Dataset entries ->
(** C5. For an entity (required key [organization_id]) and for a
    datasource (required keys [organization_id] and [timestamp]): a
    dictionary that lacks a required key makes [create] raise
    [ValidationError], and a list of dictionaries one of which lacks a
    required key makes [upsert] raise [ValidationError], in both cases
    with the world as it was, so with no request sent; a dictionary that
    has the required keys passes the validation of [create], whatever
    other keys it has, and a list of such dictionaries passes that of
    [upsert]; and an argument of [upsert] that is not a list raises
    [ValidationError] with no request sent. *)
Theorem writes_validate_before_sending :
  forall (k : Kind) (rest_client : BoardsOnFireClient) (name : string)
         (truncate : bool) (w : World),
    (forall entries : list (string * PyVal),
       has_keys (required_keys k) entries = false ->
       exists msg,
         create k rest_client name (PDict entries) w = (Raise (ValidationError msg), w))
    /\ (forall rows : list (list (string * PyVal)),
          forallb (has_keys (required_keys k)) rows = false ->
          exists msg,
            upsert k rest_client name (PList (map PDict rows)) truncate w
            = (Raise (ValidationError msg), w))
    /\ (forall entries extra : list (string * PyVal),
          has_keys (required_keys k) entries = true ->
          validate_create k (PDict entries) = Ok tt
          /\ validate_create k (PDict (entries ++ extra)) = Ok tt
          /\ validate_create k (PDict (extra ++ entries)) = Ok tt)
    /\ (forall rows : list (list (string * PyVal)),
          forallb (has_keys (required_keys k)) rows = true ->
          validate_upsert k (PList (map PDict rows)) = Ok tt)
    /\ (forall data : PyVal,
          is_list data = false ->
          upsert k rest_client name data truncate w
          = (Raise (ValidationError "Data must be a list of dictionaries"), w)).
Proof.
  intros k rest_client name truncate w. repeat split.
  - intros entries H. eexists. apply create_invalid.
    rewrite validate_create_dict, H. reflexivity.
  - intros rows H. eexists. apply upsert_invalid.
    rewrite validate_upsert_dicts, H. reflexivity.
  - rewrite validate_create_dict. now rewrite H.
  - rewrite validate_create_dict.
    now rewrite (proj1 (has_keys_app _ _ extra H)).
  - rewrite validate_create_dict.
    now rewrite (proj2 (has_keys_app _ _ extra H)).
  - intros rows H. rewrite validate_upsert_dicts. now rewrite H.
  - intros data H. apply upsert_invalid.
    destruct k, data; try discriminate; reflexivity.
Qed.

--

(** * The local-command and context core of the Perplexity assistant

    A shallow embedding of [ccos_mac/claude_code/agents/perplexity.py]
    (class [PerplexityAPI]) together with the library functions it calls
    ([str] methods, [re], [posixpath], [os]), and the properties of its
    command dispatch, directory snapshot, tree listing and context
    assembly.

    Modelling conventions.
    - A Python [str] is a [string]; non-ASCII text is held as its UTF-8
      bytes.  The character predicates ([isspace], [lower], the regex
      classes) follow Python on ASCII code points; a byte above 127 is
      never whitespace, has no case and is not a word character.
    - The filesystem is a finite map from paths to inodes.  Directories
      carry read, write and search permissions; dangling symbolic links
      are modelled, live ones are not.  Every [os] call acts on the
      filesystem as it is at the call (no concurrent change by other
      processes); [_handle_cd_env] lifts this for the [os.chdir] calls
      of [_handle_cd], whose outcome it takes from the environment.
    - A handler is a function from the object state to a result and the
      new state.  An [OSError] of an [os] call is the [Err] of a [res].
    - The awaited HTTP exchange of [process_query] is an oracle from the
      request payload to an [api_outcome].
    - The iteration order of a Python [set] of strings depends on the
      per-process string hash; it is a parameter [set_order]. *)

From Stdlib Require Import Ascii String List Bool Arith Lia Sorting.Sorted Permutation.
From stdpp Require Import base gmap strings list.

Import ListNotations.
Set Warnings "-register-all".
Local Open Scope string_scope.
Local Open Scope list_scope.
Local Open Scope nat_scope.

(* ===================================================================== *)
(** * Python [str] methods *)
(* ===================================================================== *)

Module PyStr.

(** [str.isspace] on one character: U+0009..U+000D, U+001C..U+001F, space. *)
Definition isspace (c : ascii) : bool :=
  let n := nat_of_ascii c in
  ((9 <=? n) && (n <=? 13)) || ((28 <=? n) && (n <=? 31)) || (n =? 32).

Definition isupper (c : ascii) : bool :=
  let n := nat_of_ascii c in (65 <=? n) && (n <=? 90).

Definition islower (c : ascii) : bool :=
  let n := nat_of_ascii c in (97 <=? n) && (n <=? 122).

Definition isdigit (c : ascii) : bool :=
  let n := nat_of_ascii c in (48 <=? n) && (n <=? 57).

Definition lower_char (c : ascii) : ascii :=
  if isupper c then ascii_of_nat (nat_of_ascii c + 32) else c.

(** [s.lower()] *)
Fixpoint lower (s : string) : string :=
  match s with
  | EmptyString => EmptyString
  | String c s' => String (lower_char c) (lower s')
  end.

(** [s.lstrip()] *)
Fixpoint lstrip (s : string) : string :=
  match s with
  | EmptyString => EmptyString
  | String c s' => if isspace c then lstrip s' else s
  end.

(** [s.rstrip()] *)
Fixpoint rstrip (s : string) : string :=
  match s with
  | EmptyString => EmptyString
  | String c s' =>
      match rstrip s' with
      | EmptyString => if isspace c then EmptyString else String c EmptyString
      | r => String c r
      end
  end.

* * *

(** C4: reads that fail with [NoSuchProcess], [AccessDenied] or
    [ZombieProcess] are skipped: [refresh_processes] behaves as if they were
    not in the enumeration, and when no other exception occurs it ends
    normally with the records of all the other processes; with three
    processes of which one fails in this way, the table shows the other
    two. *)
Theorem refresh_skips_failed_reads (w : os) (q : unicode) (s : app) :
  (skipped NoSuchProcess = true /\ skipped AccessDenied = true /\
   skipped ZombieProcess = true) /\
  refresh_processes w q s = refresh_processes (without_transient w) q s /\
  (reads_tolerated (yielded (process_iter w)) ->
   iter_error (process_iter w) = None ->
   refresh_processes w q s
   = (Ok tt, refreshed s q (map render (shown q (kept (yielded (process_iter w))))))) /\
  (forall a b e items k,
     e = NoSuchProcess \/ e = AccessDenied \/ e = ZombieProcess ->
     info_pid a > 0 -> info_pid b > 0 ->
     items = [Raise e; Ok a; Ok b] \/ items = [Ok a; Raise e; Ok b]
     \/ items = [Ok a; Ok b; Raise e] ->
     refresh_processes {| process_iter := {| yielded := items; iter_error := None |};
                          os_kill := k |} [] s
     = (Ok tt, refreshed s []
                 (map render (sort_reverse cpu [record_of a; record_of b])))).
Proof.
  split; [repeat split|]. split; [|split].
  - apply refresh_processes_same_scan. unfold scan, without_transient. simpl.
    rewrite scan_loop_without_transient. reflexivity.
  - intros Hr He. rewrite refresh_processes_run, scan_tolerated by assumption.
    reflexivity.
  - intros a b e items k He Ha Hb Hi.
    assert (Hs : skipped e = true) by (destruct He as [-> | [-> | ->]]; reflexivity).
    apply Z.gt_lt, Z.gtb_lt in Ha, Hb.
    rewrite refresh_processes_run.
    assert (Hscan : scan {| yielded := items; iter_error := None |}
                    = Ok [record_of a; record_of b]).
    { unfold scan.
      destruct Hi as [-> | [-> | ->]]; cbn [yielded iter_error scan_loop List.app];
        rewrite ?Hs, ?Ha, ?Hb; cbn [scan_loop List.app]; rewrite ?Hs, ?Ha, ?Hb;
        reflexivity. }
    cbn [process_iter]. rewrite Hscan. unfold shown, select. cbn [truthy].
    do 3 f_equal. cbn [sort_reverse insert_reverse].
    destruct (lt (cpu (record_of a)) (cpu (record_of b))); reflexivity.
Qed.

ASSIGNMENT ->
Set down again, word for word, the stretch of records from the line with "[ValidationError], and a" to the line with "validate_create k (PDict entries)", both of those lines included.

TASK RESPONSE ->
    [ValidationError], and a list of dictionaries one of which lacks a
    required key makes [upsert] raise [ValidationError], in both cases
    with the world as it was, so with no request sent; a dictionary that
    has the required keys passes the validation of [create], whatever
    other keys it has, and a list of such dictionaries passes that of
    [upsert]; and an argument of [upsert] that is not a list raises
    [ValidationError] with no request sent. *)
Theorem writes_validate_before_sending :
  forall (k : Kind) (rest_client : BoardsOnFireClient) (name : string)
         (truncate : bool) (w : World),
    (forall entries : list (string * PyVal),
       has_keys (required_keys k) entries = false ->
       exists msg,
         create k rest_client name (PDict entries) w = (Raise (ValidationError msg), w))
    /\ (forall rows : list (list (string * PyVal)),
          forallb (has_keys (required_keys k)) rows = false ->
          exists msg,
            upsert k rest_client name (PList (map PDict rows)) truncate w
            = (Raise (ValidationError msg), w))
    /\ (forall entries extra : list (string * PyVal),
          has_keys (required_keys k) entries = true ->
          validate_create k (PDict entries) = Ok tt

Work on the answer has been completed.